Un malheur qu'il ne se pardonnerait jamais.

- Regarde-moi ! Ordonna-t-il en posant une main sur sa joue brûlante.

Son visage épris de douleurs se retrouva face au sien.

- Tu peux le faire Jane, tu es forte, tu es à quelques minutes de prendre ton enfant dans tes bras, je t'en prie ne lâche pas maintenant !

Hadjar s'était exprimé avec force et douceur mêlées.

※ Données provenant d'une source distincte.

(* ===== verification/Messages.v ===== *)
(** * Messages

    Models the message half of [protocol.cpp]: the payloads of the frames
    other than publications, and the queries and answers of a client. The
    encoders other than [encode_query_response] and [encode_publication]
    always succeed: what they shorten is [long_adapter_shortened]. *)

From S2P Require Import Prelude Tokens Versions Support Conditions Values Hardware Quirks Compat Publication.
From S2P Require Import RegistryState Fixtures Resolution Wire Checksum Codec Frames Queries Snapshots Durable Image QueryCodec.

#[global] Program Instance ErrorCode_enum : CppEnum ErrorCode := {|
  enum_values := [Ok; InvalidArgument; InvalidIdentity; InvalidCapability; InvalidValue;
    InvalidSupportState; InvalidProvenance; InvalidCondition; InvalidRange; InvalidReference;
    LimitExceeded; NotFound; AlreadyExists; StaleEpoch; StaleBoot; StaleDeviceGeneration;
    StaleCapabilityGeneration; StaleSequence; GenerationRegression; DuplicateConflict;
    FencedPublisher; UnknownPublisher; UnsupportedVersion; CorruptData; IntegrityFailure;
    IoFailure; InvariantViolation; QueueFull; ShuttingDown; ProtocolError; Internal]
|}.
Solve Obligations with solve_enum.

Module QueryKind.
Inductive QueryKind :=
  | Capability | DeviceCapabilities | Fleet | StaleCapabilities | Quirks | QuirkRecords
  | Compatibility | Compare | Devices | Publishers | Snapshot | Explain.

#[global] Instance QueryKind_eq_dec : EqDecision QueryKind.
Proof. solve_decision. Defined.

#[global] Program Instance QueryKind_enum : CppEnum QueryKind := {|
  enum_values := [Capability; DeviceCapabilities; Fleet; StaleCapabilities; Quirks; QuirkRecords;
    Compatibility; Compare; Devices; Publishers; Snapshot; Explain]
|}.
Solve Obligations with solve_enum.
End QueryKind.
Abbreviation QueryKind := QueryKind.QueryKind.

Definition query_kind_to_string (kind : QueryKind) : string :=
  match kind with
  | QueryKind.Capability => "capability"
  | QueryKind.DeviceCapabilities => "device-capabilities"
  | QueryKind.Fleet => "fleet"
  | QueryKind.StaleCapabilities => "stale-capabilities"
  | QueryKind.Quirks => "quirks"
  | QueryKind.QuirkRecords => "quirk-records"
  | QueryKind.Compatibility => "compatibility"
  | QueryKind.Compare => "compare"
  | QueryKind.Devices => "devices"
  | QueryKind.Publishers => "publishers"
  | QueryKind.Snapshot => "snapshot"
  | QueryKind.Explain => "explain"
  end.

Definition query_kind_from_string (text : string) : option QueryKind :=
  scan_values query_kind_to_string text (enum_upto QueryKind.Explain).

(** The enumerators are numbered from 1. *)
Definition query_kind_raw (kind : QueryKind) : N := enum_index kind + 1.
Definition query_kind_known (raw : N) : bool := (1 <=? raw) && (raw <=? query_kind_raw QueryKind.Explain).
Definition cast_query_kind (raw : N) : Reading QueryKind := cast_enum (raw - 1).

(* ===================================================================== *)
(** ** Control messages *)

Record HelloMessage := mk_HelloMessage { he_protocol_version : N; he_agent : string; he_role : string; he_nonce : N }.

Record WelcomeMessage := mk_WelcomeMessage {
  we_protocol_version : N;
  we_epoch : CoordinatorEpoch;
  we_coordinator_name : string
}.

Record RegisterPublisherMessage := mk_RegisterPublisherMessage {
  rp_identity : PublisherIdentity;
  rp_adapter : string;
  rp_agent : string
}.

Record PublisherAcceptedMessage := mk_PublisherAcceptedMessage {
  pa_code : ApplyCode;
  pa_epoch : CoordinatorEpoch;
  pa_identity : PublisherIdentity;
  pa_detail : string
}.

Record PublicationAcceptedMessage := mk_PublicationAcceptedMessage {
  ba_code : ApplyCode;
  ba_detail : string;
  ba_device_generation : DeviceGeneration;
  ba_device_boot : DeviceBootId
}.

Record FencePublisherMessage := mk_FencePublisherMessage { fp_publisher : PublisherId; fp_reason : string }.
Record FenceAcceptedMessage := mk_FenceAcceptedMessage { fa_code : ApplyCode; fa_detail : string }.
Record ShutdownMessage := mk_ShutdownMessage { sd_reason : string }.
Record ErrorMessage := mk_ErrorMessage { er_code : ErrorCode; er_message : string }.
Record HeartbeatMessage := mk_HeartbeatMessage { hb_sequence : N; hb_identity : PublisherIdentity }.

Dans les yeux larmoyants de la jeune femme, une lueur d'espoir se ranima et elle se remit à pousser encore et encore jusqu'à ce qu'un cri se propage dans la pièce comme le début de la délivrance.

Jane se retint de fondre en larmes, les yeux rivés sur Aïcha qui souriait en attrapant le nouveau-né.

- Il est là ! C'est une petite-fille ! S'exclama-t-elle avec joie en lui tendant son bébé qui imposait sa présence par des pleurs libérateurs.

Jane le prit, les larmes aux yeux et le posa sur sa poitrine, le souffle encore erratique.

La souffrance disparut, laissant place à des émotions bouleversantes et qui déjà, remplissaient son cœur d'une joie pure.

- Contactez le médecin en urgence.

- C'est déjà fait votre Altesse, il est en route, déclara Aïcha en se levant sans se départir de sa joie.

Puis elle s'éclipsa afin de les laisser seuls.

Ce fut seulement à cet instant qu'elle détacha son regard de sa fille pour détailler la réaction de cheikh.

Bien sûr, son expression était préservée par ses traits ciselés et inexpressifs, mais il fixait sa fille avec un regard empli de lueurs proches de la joie mêlée à une émotion propre à lui et qui resterait un mystère.

- Est-ce que tu te sens bien ? Tu as mal ? Demanda-t-il en passant une main dans ses cheveux humides, l'air inquiet et pour la première fois déstabilisé.

- Je...crois que oui, murmura-t-elle en reportant son attention sur son bébé si petit et si fragile qui avait cessé de pleurer en laissant place à un paisible silence.

- Elle te ressemble, dit-il d'une voix basse et émotive.

- Elle est magnifique, murmura-t-elle d'une voix enrouée par la joie alors qu'une larme roulait sur sa joue.

Ce moment demeura une parenthèse inoubliable et Jane mit de côté tous les griefs qu'elle avait avec le cheikh. Pendant cette parenthèse, tout ce qui comptait c'était leur enfant né en bonne santé. Il ne s'agissait plus de savoir comment cet enfant avait été conçu, ni même dans quelles conditions elle s'était retrouvée à devoir accoucher dans ce lit. Il s'agissait seulement et uniquement de sa fille.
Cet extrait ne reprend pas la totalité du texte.